#### [Work request]
From the line containing "Definition loosely_undefined (v" to the final line of the material below, copy each line exactly, including both endpoints, and leave out all other lines.

━━━━

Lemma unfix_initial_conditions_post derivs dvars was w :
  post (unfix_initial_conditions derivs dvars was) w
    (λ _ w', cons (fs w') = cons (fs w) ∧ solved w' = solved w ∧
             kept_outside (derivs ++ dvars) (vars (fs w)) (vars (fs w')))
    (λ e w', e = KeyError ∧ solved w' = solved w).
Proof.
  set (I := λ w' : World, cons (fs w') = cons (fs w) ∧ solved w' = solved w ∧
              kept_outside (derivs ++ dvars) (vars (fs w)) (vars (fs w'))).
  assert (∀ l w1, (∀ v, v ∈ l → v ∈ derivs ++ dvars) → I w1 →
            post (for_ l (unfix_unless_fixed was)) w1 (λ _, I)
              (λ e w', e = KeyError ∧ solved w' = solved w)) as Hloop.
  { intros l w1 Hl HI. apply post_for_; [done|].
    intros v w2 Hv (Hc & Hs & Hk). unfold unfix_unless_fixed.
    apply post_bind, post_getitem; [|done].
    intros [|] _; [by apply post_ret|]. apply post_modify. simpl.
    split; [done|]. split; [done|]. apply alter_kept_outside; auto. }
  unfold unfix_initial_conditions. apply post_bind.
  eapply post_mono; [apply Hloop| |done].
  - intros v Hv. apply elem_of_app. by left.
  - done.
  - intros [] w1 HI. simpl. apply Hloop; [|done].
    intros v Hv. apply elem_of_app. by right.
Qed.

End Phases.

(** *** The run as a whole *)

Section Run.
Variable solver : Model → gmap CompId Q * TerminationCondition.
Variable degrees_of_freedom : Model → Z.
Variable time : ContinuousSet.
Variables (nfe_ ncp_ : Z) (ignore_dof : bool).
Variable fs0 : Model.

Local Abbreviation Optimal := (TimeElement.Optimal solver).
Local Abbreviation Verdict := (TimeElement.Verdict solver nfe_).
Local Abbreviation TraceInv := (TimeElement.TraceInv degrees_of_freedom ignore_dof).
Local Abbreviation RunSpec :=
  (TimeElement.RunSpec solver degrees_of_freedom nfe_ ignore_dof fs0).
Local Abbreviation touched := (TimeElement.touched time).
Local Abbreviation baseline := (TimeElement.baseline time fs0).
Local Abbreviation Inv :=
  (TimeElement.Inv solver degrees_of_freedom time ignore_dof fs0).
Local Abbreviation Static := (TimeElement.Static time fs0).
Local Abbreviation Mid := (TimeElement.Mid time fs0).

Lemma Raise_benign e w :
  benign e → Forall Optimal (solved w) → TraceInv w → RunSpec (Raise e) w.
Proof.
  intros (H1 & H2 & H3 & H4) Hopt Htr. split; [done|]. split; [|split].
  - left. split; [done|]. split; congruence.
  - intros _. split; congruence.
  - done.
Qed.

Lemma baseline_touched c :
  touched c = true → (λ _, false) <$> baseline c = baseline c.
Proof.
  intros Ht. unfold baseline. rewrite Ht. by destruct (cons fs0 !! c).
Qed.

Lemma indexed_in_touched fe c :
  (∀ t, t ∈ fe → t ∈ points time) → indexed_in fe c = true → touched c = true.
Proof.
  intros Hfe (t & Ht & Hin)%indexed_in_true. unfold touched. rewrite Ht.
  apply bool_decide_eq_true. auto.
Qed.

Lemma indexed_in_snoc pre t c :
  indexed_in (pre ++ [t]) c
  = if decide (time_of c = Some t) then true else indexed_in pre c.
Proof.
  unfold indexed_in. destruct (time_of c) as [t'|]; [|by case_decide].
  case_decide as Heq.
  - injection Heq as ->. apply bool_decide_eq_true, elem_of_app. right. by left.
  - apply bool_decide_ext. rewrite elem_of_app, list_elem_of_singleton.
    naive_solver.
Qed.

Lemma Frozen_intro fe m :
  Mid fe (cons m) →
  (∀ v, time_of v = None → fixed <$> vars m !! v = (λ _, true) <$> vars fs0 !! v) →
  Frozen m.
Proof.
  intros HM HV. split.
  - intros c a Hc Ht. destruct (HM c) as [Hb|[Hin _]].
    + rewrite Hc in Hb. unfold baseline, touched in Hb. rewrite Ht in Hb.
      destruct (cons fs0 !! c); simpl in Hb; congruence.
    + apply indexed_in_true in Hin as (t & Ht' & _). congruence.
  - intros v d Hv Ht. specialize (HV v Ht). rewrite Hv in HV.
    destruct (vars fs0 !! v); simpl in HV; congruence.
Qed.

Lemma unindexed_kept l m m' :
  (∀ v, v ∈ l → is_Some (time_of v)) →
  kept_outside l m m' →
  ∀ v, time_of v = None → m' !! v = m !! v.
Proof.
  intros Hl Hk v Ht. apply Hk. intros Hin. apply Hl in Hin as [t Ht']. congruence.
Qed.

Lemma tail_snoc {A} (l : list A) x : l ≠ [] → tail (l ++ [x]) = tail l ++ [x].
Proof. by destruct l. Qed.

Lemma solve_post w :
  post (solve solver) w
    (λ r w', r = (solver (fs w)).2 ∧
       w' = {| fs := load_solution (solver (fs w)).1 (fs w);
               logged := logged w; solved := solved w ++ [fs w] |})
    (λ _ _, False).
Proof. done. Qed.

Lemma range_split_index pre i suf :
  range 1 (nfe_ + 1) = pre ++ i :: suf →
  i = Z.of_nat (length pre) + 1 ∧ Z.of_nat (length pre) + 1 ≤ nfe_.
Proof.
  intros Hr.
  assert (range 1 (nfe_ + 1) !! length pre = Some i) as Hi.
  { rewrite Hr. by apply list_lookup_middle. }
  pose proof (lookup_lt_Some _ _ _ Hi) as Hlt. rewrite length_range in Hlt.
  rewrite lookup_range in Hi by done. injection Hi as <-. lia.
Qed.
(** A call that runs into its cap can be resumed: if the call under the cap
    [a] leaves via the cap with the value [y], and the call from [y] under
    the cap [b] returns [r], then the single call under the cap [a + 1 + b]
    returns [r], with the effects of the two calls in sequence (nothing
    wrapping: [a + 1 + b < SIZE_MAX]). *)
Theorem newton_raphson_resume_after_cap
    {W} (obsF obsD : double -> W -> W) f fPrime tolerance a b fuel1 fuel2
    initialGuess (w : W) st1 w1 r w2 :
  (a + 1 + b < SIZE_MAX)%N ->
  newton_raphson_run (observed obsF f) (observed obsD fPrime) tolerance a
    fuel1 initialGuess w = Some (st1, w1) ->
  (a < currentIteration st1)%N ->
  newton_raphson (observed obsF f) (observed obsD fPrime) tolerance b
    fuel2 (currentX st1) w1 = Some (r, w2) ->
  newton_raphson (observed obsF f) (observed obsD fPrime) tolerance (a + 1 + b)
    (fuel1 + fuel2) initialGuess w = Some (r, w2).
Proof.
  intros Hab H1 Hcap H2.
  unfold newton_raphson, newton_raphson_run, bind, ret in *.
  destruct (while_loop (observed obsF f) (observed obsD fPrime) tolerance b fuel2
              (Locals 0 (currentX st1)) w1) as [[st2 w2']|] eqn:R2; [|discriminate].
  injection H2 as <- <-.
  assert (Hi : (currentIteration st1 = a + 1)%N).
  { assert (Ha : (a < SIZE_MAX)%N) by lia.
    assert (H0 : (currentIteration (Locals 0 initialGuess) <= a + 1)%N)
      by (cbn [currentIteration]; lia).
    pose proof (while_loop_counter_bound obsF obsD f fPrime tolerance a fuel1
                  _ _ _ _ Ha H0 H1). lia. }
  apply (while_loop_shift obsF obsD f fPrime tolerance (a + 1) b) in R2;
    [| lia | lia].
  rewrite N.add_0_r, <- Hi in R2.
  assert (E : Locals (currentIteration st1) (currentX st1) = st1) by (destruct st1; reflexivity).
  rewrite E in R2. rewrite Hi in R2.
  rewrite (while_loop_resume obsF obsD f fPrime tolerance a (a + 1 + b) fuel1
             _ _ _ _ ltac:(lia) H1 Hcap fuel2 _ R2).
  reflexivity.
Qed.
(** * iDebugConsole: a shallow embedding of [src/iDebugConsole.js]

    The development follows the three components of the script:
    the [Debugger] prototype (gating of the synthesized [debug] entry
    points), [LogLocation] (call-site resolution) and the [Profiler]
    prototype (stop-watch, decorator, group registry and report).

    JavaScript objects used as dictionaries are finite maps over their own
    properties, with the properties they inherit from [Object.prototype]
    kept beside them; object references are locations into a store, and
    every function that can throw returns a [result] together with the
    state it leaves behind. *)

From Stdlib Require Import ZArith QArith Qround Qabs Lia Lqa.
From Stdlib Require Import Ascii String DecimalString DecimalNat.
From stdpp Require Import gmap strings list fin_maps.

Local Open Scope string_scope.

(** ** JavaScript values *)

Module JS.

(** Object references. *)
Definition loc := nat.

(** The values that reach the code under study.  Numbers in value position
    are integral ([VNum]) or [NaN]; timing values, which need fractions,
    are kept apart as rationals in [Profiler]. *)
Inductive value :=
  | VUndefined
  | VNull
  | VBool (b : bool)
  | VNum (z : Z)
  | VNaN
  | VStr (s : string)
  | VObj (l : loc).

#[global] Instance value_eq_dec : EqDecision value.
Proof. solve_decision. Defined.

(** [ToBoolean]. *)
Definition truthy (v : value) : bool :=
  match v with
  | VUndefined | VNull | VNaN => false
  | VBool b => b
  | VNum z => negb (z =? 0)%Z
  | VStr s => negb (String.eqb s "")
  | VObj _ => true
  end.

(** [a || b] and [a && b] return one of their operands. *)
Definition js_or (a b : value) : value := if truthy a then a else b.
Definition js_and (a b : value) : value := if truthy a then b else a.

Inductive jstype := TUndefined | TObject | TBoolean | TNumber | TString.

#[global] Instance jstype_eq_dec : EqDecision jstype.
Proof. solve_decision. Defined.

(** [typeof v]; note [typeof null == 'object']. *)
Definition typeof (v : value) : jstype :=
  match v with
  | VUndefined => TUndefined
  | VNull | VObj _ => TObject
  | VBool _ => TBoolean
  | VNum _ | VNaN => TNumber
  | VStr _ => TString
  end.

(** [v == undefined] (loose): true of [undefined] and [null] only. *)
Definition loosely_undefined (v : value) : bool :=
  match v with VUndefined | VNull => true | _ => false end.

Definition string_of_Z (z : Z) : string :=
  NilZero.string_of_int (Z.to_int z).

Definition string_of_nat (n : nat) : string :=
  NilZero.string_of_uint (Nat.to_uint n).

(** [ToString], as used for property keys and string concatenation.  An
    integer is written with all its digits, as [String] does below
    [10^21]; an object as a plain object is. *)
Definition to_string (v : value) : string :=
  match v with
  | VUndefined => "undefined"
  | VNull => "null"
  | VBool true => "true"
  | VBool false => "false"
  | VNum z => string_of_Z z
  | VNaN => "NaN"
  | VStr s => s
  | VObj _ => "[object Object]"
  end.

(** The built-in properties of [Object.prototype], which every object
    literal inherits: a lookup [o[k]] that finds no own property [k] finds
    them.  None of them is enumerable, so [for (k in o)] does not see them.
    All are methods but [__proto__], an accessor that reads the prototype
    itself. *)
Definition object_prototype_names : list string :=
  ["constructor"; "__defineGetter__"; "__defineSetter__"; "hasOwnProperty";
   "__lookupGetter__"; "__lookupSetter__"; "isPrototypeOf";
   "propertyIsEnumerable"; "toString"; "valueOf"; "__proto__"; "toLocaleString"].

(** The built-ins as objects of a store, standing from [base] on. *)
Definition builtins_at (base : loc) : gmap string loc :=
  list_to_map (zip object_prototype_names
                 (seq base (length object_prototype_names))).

━━━━

#### [Task output]
Definition loosely_undefined (v : value) : bool :=
  match v with VUndefined | VNull => true | _ => false end.

Definition string_of_Z (z : Z) : string :=
  NilZero.string_of_int (Z.to_int z).

Definition string_of_nat (n : nat) : string :=
  NilZero.string_of_uint (Nat.to_uint n).

(** [ToString], as used for property keys and string concatenation.  An
    integer is written with all its digits, as [String] does below
    [10^21]; an object as a plain object is. *)
Definition to_string (v : value) : string :=
  match v with
  | VUndefined => "undefined"
  | VNull => "null"
  | VBool true => "true"
  | VBool false => "false"
  | VNum z => string_of_Z z
  | VNaN => "NaN"
  | VStr s => s
  | VObj _ => "[object Object]"
  end.

(** The built-in properties of [Object.prototype], which every object
    literal inherits: a lookup [o[k]] that finds no own property [k] finds
    them.  None of them is enumerable, so [for (k in o)] does not see them.
    All are methods but [__proto__], an accessor that reads the prototype
    itself. *)
Definition object_prototype_names : list string :=
  ["constructor"; "__defineGetter__"; "__defineSetter__"; "hasOwnProperty";
   "__lookupGetter__"; "__lookupSetter__"; "isPrototypeOf";
   "propertyIsEnumerable"; "toString"; "valueOf"; "__proto__"; "toLocaleString"].

(** The built-ins as objects of a store, standing from [base] on. *)
Definition builtins_at (base : loc) : gmap string loc :=
  list_to_map (zip object_prototype_names
                 (seq base (length object_prototype_names))).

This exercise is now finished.